- **WHAT THE TASK ASKS**
Starting at the line that holds "by a live key, and" and stopping at the line that holds "gi_priority := p;", restate the records below word for word, with both of those lines included.

── PROVIDED INFORMATION ──

(* ===== verification/Arbiter.v ===== *)
(** policy.py, second half: [DeterministicArbiter], the decision function.

    [decide] returns the decision dictionary of the code, field by field, or
    the exception the code raises (a request that is not JSON, an unhashable
    action, an integer beyond the doubles under a numeric limit).  The file
    proves that a decision allows exactly the requests that satisfy every
    constraint of the policy, and what the approval quorum counts. *)

From S2P Require Import Prelude PyFloat PyVal Json Sha256 Base64 Crypto Trust Models Policy.

Section Arbiter.
Context `{C : Crypto}.

(** [issuer_keys] and [trust_store]; at most one is given. *)
Record DeterministicArbiter := {
  arb_issuer_keys : list (string * PublicKey);
  arb_trust_store : option TrustStore
}.

Definition arbiter_init (issuer_keys : option (list (string * PublicKey)))
    (trust_store : option TrustStore) : res DeterministicArbiter :=
  match issuer_keys, trust_store with
  | Some _, Some _ => Raise (ValueError "provide either issuer_keys or trust_store, not both")
  | _, _ => Ok {| arb_issuer_keys := match issuer_keys with Some k => k | None => [] end;
                  arb_trust_store := trust_store |}
  end.

Definition resolve_public_key (A : DeterministicArbiter) (key_id : string) : option PublicKey :=
  match arb_trust_store A with
  | Some t => trust_resolve t key_id
  | None => assoc_get key_id (arb_issuer_keys A)
  end.

(** ** The approval quorum *)

(** An approval of the list counts: it parses, its key resolves, its
    signature verifies and it matches the request. *)
Definition approval_counts (A : DeterministicArbiter) (request : pydict) (approval : pyval)
    : res (option string) :=
  match approval with
  | PDict d =>
      if assoc_has "issuer_key_id" d && assoc_has "signature" d then
        match approval_from_dict (PDict d) with
        | Raise _ => Ok None
        | Ok candidate =>
            match resolve_public_key A (sa_issuer_key_id candidate) with
            | None => Ok None
            | Some public_key =>
                verified ← approval_verify candidate public_key;
                if negb verified then Ok None else
                matches ← approval_matches_request candidate (PDict request) None;
                Ok (if matches : bool then Some (sa_issuer_key_id candidate) else None)
            end
        end
      else Ok None
  | _ => Ok None
  end.
Lemma registry_put_extends p r :
  registry_inv r →
  (∀ q, registry_get r (policy_id p) = Some q → policy_digest p = policy_digest q) →
  registry_inv (registry_put p r) ∧ registry_extends r (registry_put p r).
Proof.
  intros [Hid Hver] Hq. 
  split; split; unfold registry_put, registry_get, registry_version in *; simpl; intros k.
  - intros q. destruct (String.eqb_spec (policy_id p) k) as [<-|Hne].
    + rewrite assoc_get_set_eq. by intros [= <-].
    + rewrite assoc_get_set_ne by done. apply Hid.
  - rewrite setdefault_get. destruct (String.eqb_spec k (policy_id p)) as [->|Hne].
    + rewrite assoc_get_set_eq. split; eauto.
    + by rewrite assoc_get_set_ne by done.
  - intros q Hk. destruct (String.eqb_spec (policy_id p) k) as [<-|Hne].
    + rewrite assoc_get_set_eq. exists p. split; [done|auto].
    + rewrite assoc_get_set_ne by done. eauto.
  - intros v Hk. rewrite setdefault_get. destruct (String.eqb_spec k (policy_id p)) as [->|Hne].
    + rewrite Hk. exists v. split; [done|lia].
    + exists v. split; [done|lia].
Qed.

Lemma registry_register_extends p r :
  registry_inv r →
  let r' := (registry_register p r).2 in registry_inv r' ∧ registry_extends r r'.
Proof.
  intros Hi. rewrite registry_register_spec.
  assert (registry_inv r ∧ registry_extends r r) as Hr by (split; [done|reflexivity]).
  destruct (registry_get r (policy_id p)) as [q|] eqn:Hq.
  - destruct (policy_digest q) as [d1|] eqn:H1; [|done].
    destruct (policy_digest p) as [d2|] eqn:H2; [|done].
    destruct (String.eqb_spec d1 d2) as [->|]; [|done]. simpl.
    apply registry_put_extends; [done|]. intros q' Hq'. congruence.
  - apply registry_put_extends; [done|]. congruence.
Qed.

Lemma registry_save_state r :
  let r' := (registry_save r).2 in
  pr_policies r' = pr_policies r ∧ pr_versions r' = pr_versions r.
Proof.
  unfold registry_save, mbind, M_bind, get_state, lift_res, put_state.
  destruct (pr_path r); [|done]. by destruct (json_dumps _ _).
Qed.

Lemma registry_same_extends r r' :
  pr_policies r' = pr_policies r → pr_versions r' = pr_versions r →
  registry_inv r → registry_inv r' ∧ registry_extends r r'.
Proof.
  intros Hp Hv [Hid Hver]. unfold registry_get, registry_version in *.
  split; split; unfold registry_get, registry_version; rewrite ?Hp, ?Hv;
    eauto using Z.le_refl.
Qed.

(** A successful signed registration beyond the current version. *)
Lemma registry_set_signed_extends m r :
  registry_inv r → is_Some (registry_get r (policy_id (pm_policy m))) →
  (∀ v, registry_version r (policy_id (pm_policy m)) = Some v → v ≤ pm_version m) →
  registry_inv (registry_set_signed m r) ∧ registry_extends r (registry_set_signed m r).
Proof.
  intros [Hid Hver] Hm Hv. 
  split; split; unfold registry_set_signed, registry_get, registry_version in *; simpl;
    intros k; eauto.
  - destruct (String.eqb_spec (policy_id (pm_policy m)) k) as [<-|Hne].
    + rewrite assoc_get_set_eq. split; eauto.
    + by rewrite assoc_get_set_ne by done.
  - intros v Hk. destruct (String.eqb_spec (policy_id (pm_policy m)) k) as [<-|Hne].
    + rewrite assoc_get_set_eq. eauto.
    + rewrite assoc_get_set_ne by done. exists v. split; [done|lia].
Qed.

Lemma manifest_verify_version m t : manifest_verify m t = Ok true → 0 < pm_version m.
Proof. unfold manifest_verify. destruct (pm_version m <=? 0) eqn:E; breflect; done. Qed.

(** The outcomes of a signed registration: an error or an unchanged manifest
    leave the policies alone; otherwise the policy is registered, then the
    manifest recorded over a version that is not larger. *)
Lemma registry_register_signed_cases m t r :
  let '(res, r') := registry_register_signed m (Some t) r in
  (r' = r ∧ (res = Ok tt → manifest_verify m t = Ok true ∧ registry_stale r m = Ok true)) ∨
  (manifest_verify m t = Ok true ∧ registry_stale r m = Ok false ∧
   ∃ r1, registry_register (pm_policy m) r = (Ok tt, r1) ∧
         pr_policies r' = pr_policies (registry_set_signed m r1) ∧
         pr_versions r' = pr_versions (registry_set_signed m r1)).
Proof.
  unfold registry_register_signed, mbind at 1, M_bind at 1, lift_res at 1.
  destruct (manifest_verify m t) as [[]|] eqn:Hv; simpl; [|by left|by left].
  unfold mbind, M_bind, raise_if, get_state. simpl. unfold lift_res.
  destruct (registry_stale r m) as [[]|] eqn:Hs; [by left| |by left].
  pose proof (registry_register_spec (pm_policy m) r) as Hreg.
  destruct (registry_register (pm_policy m) r) as [[[]|e] r1] eqn:Hr.
  - unfold modify. pose proof (registry_save_state (registry_set_signed m r1)) as [Hp Hver].
    destruct (registry_save (registry_set_signed m r1)) as [res r2] eqn:E.
    right. split; [done|]. split; [done|].
    exists r1. simpl in *. split; [done|]. split; done.
  - left. split; [|done]. repeat case_match; simplify_eq; done.
Qed.
(* ===== verification/Replay.v ===== *)
(** replay.py: the append-only, hash-chained replay log, in memory with its
    JSONL file, and the SQLite log.

    Frames are kept in order.  The file is the text that [append] has written.
    [load_jsonl] is given the text; a frame whose identifier is not a string
    but whose hash and link are right is outside the typed model. *)

From stdpp Require Import gmap.
From S2P Require Import Prelude PyFloat PyVal Json Sha256 Base64 Crypto Models Policy Lines Anchors.

(** * Frames *)

Record ReplayFrame := {
  rf_frame_id : string;
  rf_previous_hash : string;
  rf_event : pydict;
  rf_frame_hash : string
}.

Definition frame_body (frame_id previous_hash event : pyval) : pyval :=
  PDict [("frame_id", frame_id); ("previous_hash", previous_hash); ("event", event)].

Definition frame_create (frame_id previous_hash : string) (event : pydict) : res ReplayFrame :=
  frame_hash ← canonical_digest (frame_body (PStr frame_id) (PStr previous_hash) (PDict event));
  Ok {| rf_frame_id := frame_id; rf_previous_hash := previous_hash; rf_event := event;
        rf_frame_hash := frame_hash |}.

Definition frame_to_dict (f : ReplayFrame) : pydict :=
  [("frame_id", PStr (rf_frame_id f)); ("previous_hash", PStr (rf_previous_hash f));
   ("event", PDict (rf_event f)); ("frame_hash", PStr (rf_frame_hash f))].

(** * The log *)

Record ReplayLog := {
  rl_path : bool;
  rl_frames : list ReplayFrame;
  rl_nonces : gset string;
  rl_file : option string
}.

Definition replay_new (path : bool) : ReplayLog :=
  {| rl_path := path; rl_frames := []; rl_nonces := ∅; rl_file := None |}.

(** [self._frames[-1].frame_hash if self._frames else ""] *)
Definition head_hash (frames : list ReplayFrame) : string :=
  match last frames with Some f => rf_frame_hash f | None => "" end.

Definition replay_append (frame_id : string) (event : pydict) : M ReplayLog ReplayFrame :=
  l ← get_state;
  frame ← lift_res (frame_create frame_id (head_hash (rl_frames l)) event);
  modify (λ l, {| rl_path := rl_path l; rl_frames := rl_frames l ++ [frame];
                  rl_nonces := rl_nonces l; rl_file := rl_file l |}) ;;
  (if rl_path l then
     text ← lift_res (json_dumps default_style (PDict (frame_to_dict frame)));
     modify (λ l, {| rl_path := rl_path l; rl_frames := rl_frames l; rl_nonces := rl_nonces l;
                     rl_file := Some (default "" (rl_file l) +:+ text +:+ newline) |})
   else mret tt) ;;
  mret frame.

Definition replay_get (l : ReplayLog) (frame_id : string) : option ReplayFrame :=
  List.find (λ f, String.eqb (rf_frame_id f) frame_id) (rl_frames l).

Definition replay_claim_nonce (nonce : string) : M ReplayLog unit :=
  l ← get_state;
  raise_if (bool_decide (nonce ∈ rl_nonces l)) (ValueError ("nonce already consumed: " +:+ nonce)) ;;
  put_state {| rl_path := rl_path l; rl_frames := rl_frames l;
               rl_nonces := rl_nonces l ∪ {[nonce]}; rl_file := rl_file l |}.

Definition replay_mark_nonce (nonce : string) : M ReplayLog unit := replay_claim_nonce nonce.

Definition replay_nonce_used (l : ReplayLog) (nonce : string) : bool :=
  bool_decide (nonce ∈ rl_nonces l).
(* ===== verification/Mesh.v ===== *)
(** mesh.py: governance inputs, the registry of governance sources, and the
    preflight that aggregates inputs into one decision.

    The file proves that an allowance needs every highest-priority source to
    agree on it, that under a source registry every input carries a signature
    by a live key, and that the outcome does not depend on the order of the
    inputs. *)

From stdpp Require Import gmap.
From S2P Require Import Prelude PyFloat PyVal Json Sha256 Base64 Crypto Trust Models Policy Lines Anchors Replay ReplaySqlite ReplayStore.

(** * Governance inputs *)

Record GovernanceInput := {
  gi_source_id : string;
  gi_decision : pydict;
  gi_weight : Z;
  gi_priority : Z;
  gi_metadata : option pydict;
  gi_source_signature : option string
}.

Definition mesh_error (msg : string) : exn := GovernanceMeshError msg.

(** [__post_init__] on the constructor's arguments. *)
Definition governance_input_init (source_id decision weight priority metadata signature : pyval)
    : res GovernanceInput :=
  sid ← read_str (mesh_error "source_id must be a non-empty string") source_id;
  let bad_decision := mesh_error "decision must be a non-empty mapping" in
  d ← read_dict bad_decision decision;
  fail_if (match d with [] => true | _ => false end) bad_decision ;;
  fail_if (negb (serializable (PDict d))) (mesh_error "decision must contain canonical JSON values") ;;
  let bad_weight := mesh_error "weight must be a positive integer" in
  w ← read_int bad_weight weight;
  fail_if (w <=? 0) bad_weight ;;
  let bad_priority := mesh_error "priority must be a non-negative integer" in
  p ← read_int bad_priority priority;
  fail_if (p <? 0) bad_priority ;;
  m ← match metadata with
      | PNone => Ok None
      | PDict m => Ok (Some m)
      | _ => Raise (mesh_error "metadata must be a mapping when present")
      end;
  fail_if (negb (is_bool (dict_get "allow" d))) (mesh_error "decision.allow must be a boolean") ;;
  s ← read_opt_str (mesh_error "source_signature must be a non-empty string when present") signature;
  Ok {| gi_source_id := sid; gi_decision := d; gi_weight := w; gi_priority := p;
        gi_metadata := m; gi_source_signature := s |}.

Definition gi_digest (i : GovernanceInput) : res string := canonical_digest (PDict (gi_decision i)).

Definition gi_allow (i : GovernanceInput) : bool := truthy (dict_get "allow" (gi_decision i)).

Definition metadata_dict (i : GovernanceInput) : pydict := default [] (gi_metadata i).

Definition attestation_payload (i : GovernanceInput) : res string :=
  canonical_json (PDict
    [("source_id", PStr (gi_source_id i)); ("decision", PDict (gi_decision i));
     ("weight", PInt (gi_weight i)); ("priority", PInt (gi_priority i));
     ("metadata", PDict (metadata_dict i))]).

Definition gi_attest (i : GovernanceInput) (signer : Signer) : res GovernanceInput :=
  payload ← attestation_payload i;
  s ← signer_sign signer payload;
  governance_input_init (PStr (gi_source_id i)) (PDict (gi_decision i)) (PInt (gi_weight i))
    (PInt (gi_priority i)) (match gi_metadata i with Some m => PDict m | None => PNone end) (PStr s).

Definition gi_to_dict (i : GovernanceInput) : res pydict :=
  digest ← gi_digest i;
  Ok ([("source_id", PStr (gi_source_id i)); ("decision", PDict (gi_decision i));
       ("weight", PInt (gi_weight i)); ("priority", PInt (gi_priority i));
       ("metadata", PDict (metadata_dict i)); ("decision_digest", PStr digest)] ++
      match gi_source_signature i with Some s => [("source_signature", PStr s)] | None => [] end).

Definition gi_expected : list string :=
  ["source_id"; "decision"; "weight"; "priority"; "metadata"; "decision_digest"].

Definition gi_from_dict (value : pyval) : res GovernanceInput :=
  match value with
  | PDict d =>
      fail_if (negb (keys_subset d (gi_expected ++ ["source_signature"])) ||
               negb (keys_superset d gi_expected))
        (mesh_error "governance input has an invalid schema") ;;
      item ← governance_input_init (dict_get "source_id" d) (dict_get "decision" d)
               (dict_get "weight" d) (dict_get "priority" d) (dict_get "metadata" d)
               (dict_get "source_signature" d);
      digest ← gi_digest item;
      fail_if (negb (py_eqb (dict_get "decision_digest" d) (PStr digest)))
        (mesh_error "governance input digest does not match evidence") ;;
      Ok item
  | _ => Raise (mesh_error "governance input must be an object")
  end.

(** * The source registry *)

Section Sources.
Context `{C : Crypto}.

(** [public_key] arguments: an Ed25519 key, a string, or anything else. *)
Inductive key_arg := KeyObject (k : PublicKey) | KeyText (s : string) | KeyOther.

Definition coerce_public_key (k : key_arg) : res PublicKey :=
  match k with
  | KeyObject k => Ok k
  | KeyText s =>
      match (raw ← b64decode s; Ok (from_public_bytes raw)) with
      | Ok (Some k) => Ok k
      | _ => Raise (mesh_error "public_key string is not valid base64 Ed25519 bytes")
      end
  | KeyOther => Raise (mesh_error "public_key must be an Ed25519 public key or a base64-encoded string")
  end.

Record GovernanceSourceRegistry := {
  sr_path : bool;
  sr_keys : list (string * PublicKey);
  sr_metadata : list (string * pydict);
  sr_revoked : gset string;
  sr_file : option string
}.

Definition source_entry (r : GovernanceSourceRegistry) (kv : string * PublicKey) : string * pyval :=
  (kv.1, PDict [("public_key", PStr (b64encode (public_bytes_raw kv.2)));
                ("metadata", PDict (default [] (assoc_get kv.1 (sr_metadata r))))]).

Definition sources_to_dict (r : GovernanceSourceRegistry) : pydict :=
  [("sources", PDict (map (source_entry r) (sort_by fst (sr_keys r))));
   ("revoked", PList (map PStr (sort_strings (elements (sr_revoked r)))))].

(** [_save]: this file keeps non-ASCII characters ([ensure_ascii=False]). *)
Definition sources_save : M GovernanceSourceRegistry unit :=
  r ← get_state;
  if sr_path r then
    text ← lift_res (json_dumps canonical_style (PDict (sources_to_dict r)));
    put_state {| sr_path := true; sr_keys := sr_keys r; sr_metadata := sr_metadata r;
                 sr_revoked := sr_revoked r; sr_file := Some text |}
  else mret tt.

(** [register]; [None] is a null key. *)
Definition source_register (source_id : string) (public_key : option key_arg)
    (metadata : option pydict) : M GovernanceSourceRegistry unit :=
  raise_if (String.eqb source_id "") (mesh_error "source_id must be a non-empty string") ;;
  match public_key with
  | None => raise (mesh_error "public_key must not be null")
  | Some k =>
      key ← lift_res (coerce_public_key k);
      modify (λ r, {| sr_path := sr_path r; sr_keys := assoc_set source_id key (sr_keys r);
                      sr_metadata := assoc_set source_id (default [] metadata) (sr_metadata r);
                      sr_revoked := sr_revoked r ∖ {[source_id]}; sr_file := sr_file r |}) ;;
      sources_save
  end.

Definition source_revoke (source_id : string) : M GovernanceSourceRegistry unit :=
  r ← get_state;
  raise_if (negb (assoc_has source_id (sr_keys r)))
    (mesh_error ("unknown governance source: " +:+ source_id)) ;;
  put_state {| sr_path := sr_path r; sr_keys := sr_keys r; sr_metadata := sr_metadata r;
               sr_revoked := sr_revoked r ∪ {[source_id]}; sr_file := sr_file r |} ;;
  sources_save.

(** [resolve]: the registry's revocations come first, then the trust store. *)
Definition source_resolve (r : GovernanceSourceRegistry) (trust : option TrustStore)
    (source_id : string) : option PublicKey :=
  if bool_decide (source_id ∈ sr_revoked r) then None else
  match trust with
  | Some t =>
      match trust_resolve t source_id with
      | Some k => Some k
      | None => assoc_get source_id (sr_keys r)
      end
  | None => assoc_get source_id (sr_keys r)
  end.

───

- **SOLUTION TO THIS TASK**
    by a live key, and that the outcome does not depend on the order of the
    inputs. *)

From stdpp Require Import gmap.
From S2P Require Import Prelude PyFloat PyVal Json Sha256 Base64 Crypto Trust Models Policy Lines Anchors Replay ReplaySqlite ReplayStore.

(** * Governance inputs *)

Record GovernanceInput := {
  gi_source_id : string;
  gi_decision : pydict;
  gi_weight : Z;
  gi_priority : Z;
  gi_metadata : option pydict;
  gi_source_signature : option string
}.

Definition mesh_error (msg : string) : exn := GovernanceMeshError msg.

(** [__post_init__] on the constructor's arguments. *)
Definition governance_input_init (source_id decision weight priority metadata signature : pyval)
    : res GovernanceInput :=
  sid ← read_str (mesh_error "source_id must be a non-empty string") source_id;
  let bad_decision := mesh_error "decision must be a non-empty mapping" in
  d ← read_dict bad_decision decision;
  fail_if (match d with [] => true | _ => false end) bad_decision ;;
  fail_if (negb (serializable (PDict d))) (mesh_error "decision must contain canonical JSON values") ;;
  let bad_weight := mesh_error "weight must be a positive integer" in
  w ← read_int bad_weight weight;
  fail_if (w <=? 0) bad_weight ;;
  let bad_priority := mesh_error "priority must be a non-negative integer" in
  p ← read_int bad_priority priority;
  fail_if (p <? 0) bad_priority ;;
  m ← match metadata with
      | PNone => Ok None
      | PDict m => Ok (Some m)
      | _ => Raise (mesh_error "metadata must be a mapping when present")
      end;
  fail_if (negb (is_bool (dict_get "allow" d))) (mesh_error "decision.allow must be a boolean") ;;
  s ← read_opt_str (mesh_error "source_signature must be a non-empty string when present") signature;
  Ok {| gi_source_id := sid; gi_decision := d; gi_weight := w; gi_priority := p;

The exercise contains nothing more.